Balkinization  

Friday, May 31, 2019

Ideology, Not Politics, Is What Makes John Roberts Run -- Part Two

Guest Blogger

Simon Lazarus

In my previous blog post, I explained why Chief Justice Roberts’ 2012 decision in NFIB v. Sebelius, to uphold the ACA “individual mandate” as a tax, was motivated by ideological and/or legal convictions, rather than by “institutional,” i.e., political, considerations that moved him to subordinate such convictions.  In this blog post, I explain why this matters.
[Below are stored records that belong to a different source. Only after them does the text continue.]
Lemma settle_spec operation dl ctx whole e w w' r :
  has_char hash_sign (log_operation operation) = false →
  pg_tx w = Some (fresh_tx operation w) →
  settle_request_element tx_intent_store operation dl ctx whole (Some tt) e w = (w', r) →
  same_database w w' ∧
  match r with
  | Ok (SAnswer body id true port) => is_Some id ∧ ∃ t, pg_tx w' = Some t ∧ commits operation ctx e w body t
  | Ok (SAnswer body id false port) => answered (committed w) operation ctx e body
  | _ => True
  end.
Proof.
  intros Hop Htx. unfold settle_request_element, host_bind, store_call. simpl.
  destruct (tx_begin w _) as [w1 r1] eqn:E1.
  pose proof (tx_begin_spec _ _ _ _ _ Htx E1) as (Hs1 & He1 & Hr1). simpl in Hr1.
  destruct r1 as [begun|]; simpl; [|by intros [= <- <-]].
  destruct begun as [id|v|id|id b|id]; simpl;
    try (intros [= <- <-]; (split; [done|]); left; apply refusal_error).
  2:{ intros [= <- <-]. split; [done|]. right. destruct Hr1 as (row & text & Hk & Hh & Hres & Hp).
      exists text. split; [|by right]. simpl. unfold log_done, element_key. rewrite lookup_fmap, Hk. simpl.
      by rewrite Hh, Hres. }
  destruct Hr1 as (-> & Hk & _ & Htx1). unfold tx_run_export. rewrite Htx1.
  cbn [with_log fresh_tx tx_records]. rewrite He1.
  destruct (guest operation (VArray [re_value e]) (pg_records w) (pg_env w)) as [[[d lost] env'] outcome] eqn:Hg.
  set (w2 := set_tx _ _). assert (Hs2 : same_database w w2) by exact Hs1.
  destruct outcome as [[emission|error]|]; simpl; [| |by intros [= <- <-]].
  - unfold settle_emission. destruct (result_maps _) as [results|] eqn:Hm; [|by intros [= <- <-]].
    destruct (element_body _ results) as [body|] eqn:Hb; unfold host_bind, store_call; simpl.
    2:{ intros [= <- <-]. split; [done|]. left. apply refusal_error. }
    destruct (get "error" body) as [x|] eqn:Hne; simpl.
    { intros [= <- <-]. split; [done|]. left. by exists x. }
    edestruct (claimed_commits operation ctx e w) as (w3 & -> & Hs3 & t & Ht3 & Hc); try done.
    simpl. intros [= <- <-]. split; [by eapply same_database_trans|]. split; eauto.
  - destruct (error_detail error) as [dt|] eqn:Hd; unfold host_bind, store_call; simpl;
      [|by intros [= <- <-]].
    intros [= <- <-]. split; [done|]. destruct (whole =? 1)%nat; [done|]. left. eauto.
Qed.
First, setting the record straight on NFIB is important to counter a campaign on the right to delegitimize the result in that case, thereby clouding the legality and legitimacy of the ACA itself.  As I wrote when the decision came down, the campaign started that instant.  “The fact that this decision was apparently political, rather than legal, completely undermines its legitimacy as a precedent,” vented Randy Barnett, counsel for the Republican state officials who brought the case.  The attack on Roberts’ bona fides was aided and abetted by a bipartisan chorus.  Both sides of the political spectrum agreed that, to defuse a political crisis, the Chief “rewrote” the text of the ACA (per the bitter dissent by his four conservative colleagues), “contorted logic and reason” (per then presumptive Vice Presidential nominee, Paul Ryan), and either “betrayed” conservatives (National Review’s Thomas Sowell) or, in a more generous interpretation, displayed “statesmanship” (The New York Times’ Thomas Friedman).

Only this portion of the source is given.